Alla fine della storia Bambi, come la maggior parte di noialtri, sposa la sua cerva del cuore e genera due cerbiattini. Ed è a quel punto che suo padre, il Grande Cervo, compare per l’ultima volta a Bambi: non perchè dovrà morire, non ancora almeno, ma perchè il suo lavoro è finito. Il piccolo Bambi è diventato un cervo adulto, e adesso reggere il bosco toccherà a lui: perchè chi mai dovrebbe occuparsi del Bosco e dei suoi abitanti se non un giovane cervo pieno di energie e di vita, con due cerbiattini a cui consegnarlo in salute e splendore quando saranno a loro volra cresciuti? Suo padre, forse, ancora il Grande Vecchio Cervo?
No.

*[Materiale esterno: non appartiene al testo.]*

Lemma slice_from_nonpos (p : string) (i : Z) : i <= 0 -> slice_from p i = p.
Proof.
  intros Hi. unfold slice_from.
  replace (Z.to_nat i) with 0%nat by lia.
  rewrite Nat.sub_0_r. apply substring_all.
Qed.

Lemma slice_from_succ (c : ascii) (r : string) (i : Z) :
  0 <= i -> slice_from (String c r) (i + 1) = slice_from r i.
Proof.
  intros Hi. unfold slice_from.
  replace (Z.to_nat (i + 1)) with (S (Z.to_nat i)) by lia.
  reflexivity.
Qed.

Lemma rfind_from_bounds (c : ascii) (p : string) (i : Z) :
  rfind_from c p i = -1 \/
  (i <= rfind_from c p i < i + Z.of_nat (String.length p)).
Proof.
  revert i. induction p as [|d r IH]; intros i; cbn [rfind_from]; [by left|].
  destruct (IH (i + 1)) as [->|Hk].
  - cbn. destruct (Ascii.eqb d c); [right|by left].
    cbn [String.length]. lia.
  - destruct (Z.leb_spec 0 (rfind_from c r (i + 1))).
    + right. cbn [String.length]. lia.
    + destruct (Ascii.eqb d c); [right|by left].
      cbn [String.length]. lia.
Qed.

(** Past the index that [rfind] returns the character does not occur. *)
Lemma rfind_from_tail (c : ascii) (p : string) (i : Z) :
  0 <= i ->
  has_char c (slice_from p (rfind_from c p i - i + 1)) = false.
Proof.
  revert i. induction p as [|d r IH]; intros i Hi.
  { unfold slice_from. by destruct (Z.to_nat _). }
  cbn [rfind_from].
  specialize (IH (i + 1) ltac:(lia)).
  destruct (rfind_from_bounds c r (i + 1)) as [Hk|Hk].
  - rewrite Hk in *. cbn [Z.leb Z.compare].
    rewrite slice_from_nonpos in IH by lia.
    destruct (Ascii.eqb d c) eqn:Hd.
    + replace (i - i + 1) with (0 + 1) by lia.
      rewrite slice_from_succ by lia. by rewrite slice_from_nonpos.
    + rewrite slice_from_nonpos by lia. cbn. by rewrite Hd.
  - destruct (Z.leb_spec 0 (rfind_from c r (i + 1))); [|lia].
    replace (rfind_from c r (i + 1) - i + 1)
      with ((rfind_from c r (i + 1) - (i + 1) + 1) + 1) by lia.
    rewrite slice_from_succ by lia. done.
Qed.

Lemma basename_no_sep (p : string) : has_char sep (basename p) = false.
Proof.
  unfold basename, rfind.
  replace (rfind_from sep p 0 + 1) with (rfind_from sep p 0 - 0 + 1) by lia.
  by apply rfind_from_tail.
Qed.

Lemma has_char_prefix (c : ascii) (s : string) (n : nat) :
  has_char c s = false -> has_char c (substring 0 n s) = false.
Proof.
  revert n. induction s as [|d r IH]; intros [|n]; cbn; try done.
  intros [Hd Hr]%orb_false_elim. rewrite Hd. cbn. auto.
Qed.

Lemma splitext_root_no_sep (b : string) :
  has_char sep b = false -> has_char sep (splitext b).1 = false.
Proof.
  intros Hb. unfold splitext.
  destruct (_ && _); cbn [fst]; [|done].
  by apply has_char_prefix.
Qed.

Lemma prefix_one (a c : ascii) (s : string) :
  String.prefix (String a "") (String c s) = if ascii_dec a c then true else false.
Proof. by destruct s. Qed.

Lemma no_sep_not_absolute (base rest : string) :
  has_char sep base = false ->
  startswith (base +:+ "." +:+ rest) "/" = false.
Proof.
  destruct base as [|c r]; [done|].
  cbn [has_char]. intros [Hc _]%orb_false_elim.
  unfold startswith.
  change (String c r +:+ "." +:+ rest) with (String c (r +:+ "." +:+ rest)).
  rewrite prefix_one.
  destruct (ascii_dec "/" c) as [<-|]; [by vm_compute in Hc|done].
Qed.

(** Joining a directory with a relative name. *)
Lemma join_relative (a b : string) :
  startswith b "/" = false ->
  join a b = if negb (truthy a) || endswith_char a sep then a +:+ b
             else a +:+ "/" +:+ b.
Proof. intros H. unfold join. by rewrite H. Qed.

End StringFacts.

(** ** Submitting a download *)



(** A URL with a character that is not white space starts exactly one
    thread once the output folder is found, and nothing else changes. *)
Lemma start_youtube_download_submits (env : Env) (host : Host) (self : MainApp)
    (w : World) (out : string) :
  PyStr.all_space (yt_url self) = false ->
  download_dir env host (PyStr.strip (yt_out_display self)) = Ok out ->
  start_youtube_download env host self w =
    (Ok tt, mkWorld (events w) (invoked w) (outputs w) (stdout w)
                    (threads w ++ [Tyt_download (PyStr.strip (yt_url self)) out
                                                (yt_format_box self) (mkEmitter Youtube)
                                                (or_None (PyStr.strip (yt_cookie self)))])
                    (gui_log w)).
Proof.
  intros Hurl Hout. unfold start_youtube_download, bind, external. rewrite Hout.
  destruct (PyStr.strip (yt_url self)) eqn:Hs.
  - apply strip_empty_iff in Hs. congruence.
  - reflexivity.
Qed.

(** ** Submitting a conversion *)

(** C8.  For a valid input file the entry point starts one thread, whose
    output path is [os.path.join] of the output folder and
    [<base>.<target>], [base] being the name of the input file without its
    directory and its last extension.  With a chosen folder [d] this path is
    [d/<base>.<target>] (no second slash when [d] ends with one). *)
Theorem start_conversion_outfile (env : Env) (self : MainApp) (w : World) :
  PyStr.truthy (PyStr.strip (conv_input self)) = true ->
  isfile env (PyStr.strip (conv_input self)) = true ->
  PyStr.truthy (PyStr.strip (conv_out self)) = true ->
  exists outfile,
    start_conversion env self w =
      (Ok tt, mkWorld (events w) (invoked w) (outputs w) (stdout w)
                      (threads w ++ [Tconvert_generic_wrapper
                                       (PyStr.strip (conv_input self)) outfile
                                       (PyStr.strip (conv_format self))
                                       (mkEmitter Converter)])
                      (gui_log w))
    /\ outfile = OsPath.join (PyStr.strip (conv_out self))
                             (derived_name (PyStr.strip (conv_input self))
                                           (PyStr.strip (conv_format self)))
    /\ outfile = if PyStr.endswith_char (PyStr.strip (conv_out self)) OsPath.sep
                 then PyStr.strip (conv_out self)
                      +:+ derived_name (PyStr.strip (conv_input self))
                                       (PyStr.strip (conv_format self))
                 else PyStr.strip (conv_out self) +:+ "/"
                      +:+ derived_name (PyStr.strip (conv_input self))
                                       (PyStr.strip (conv_format self)).
Proof.
  intros Hin Hfile Hd.
  eexists. split_and!; [|reflexivity|].
  - unfold start_conversion. rewrite Hin, Hfile. cbn [negb orb].
    by rewrite Hd.
  - rewrite join_relative.
    + by rewrite Hd.
    + apply no_sep_not_absolute, splitext_root_no_sep, basename_no_sep.
Qed.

Perchè il Grande Vecchio Cervo conosce bene i ritmi della natura, e sa bene che se lui non si facesse da parte Bambi non potrebbe mai diventare un re del bosco adeguato al suo ruolo ma resterebbe un giovanotto senza arte nè parte, in attesa di tempi migliori, rassegnato al degrado di un bosco intero per le scelte scellerate di un genitore determinato a non cedere un palmo di terreno fino alla morte naturale.
La storia di Bambi, inutile dirlo, è la storia al contrario della mia generazione. Quando contemplo lo sfacelo di questa nazione, che sta avvenendo sotto le scarpe delle mummie che lo governano bene o male da quaranta anni, da destra, da sinistra o dal centro, mi monta dentro una rabbia infinita. Un senso di impotenza altrettanto privo di limiti, perchè ai miei cerbiattini io dovrò invece consegnare un bosco in fiamme senza averlo incendiato io e senza aver potuto far niente per spegnerlo.
Tutto raccontato in Bambi, il cartone animato più stucchevole di ogni tempo. Così chiaro e lampante da pensare che il buon Walt, che in cima alla piramide ci stava in tutti i sensi, continui a prenderci per il culo dopo cinquanta anni, con quel suo sorriso sornione stampato sotto i baffetti da sparviero.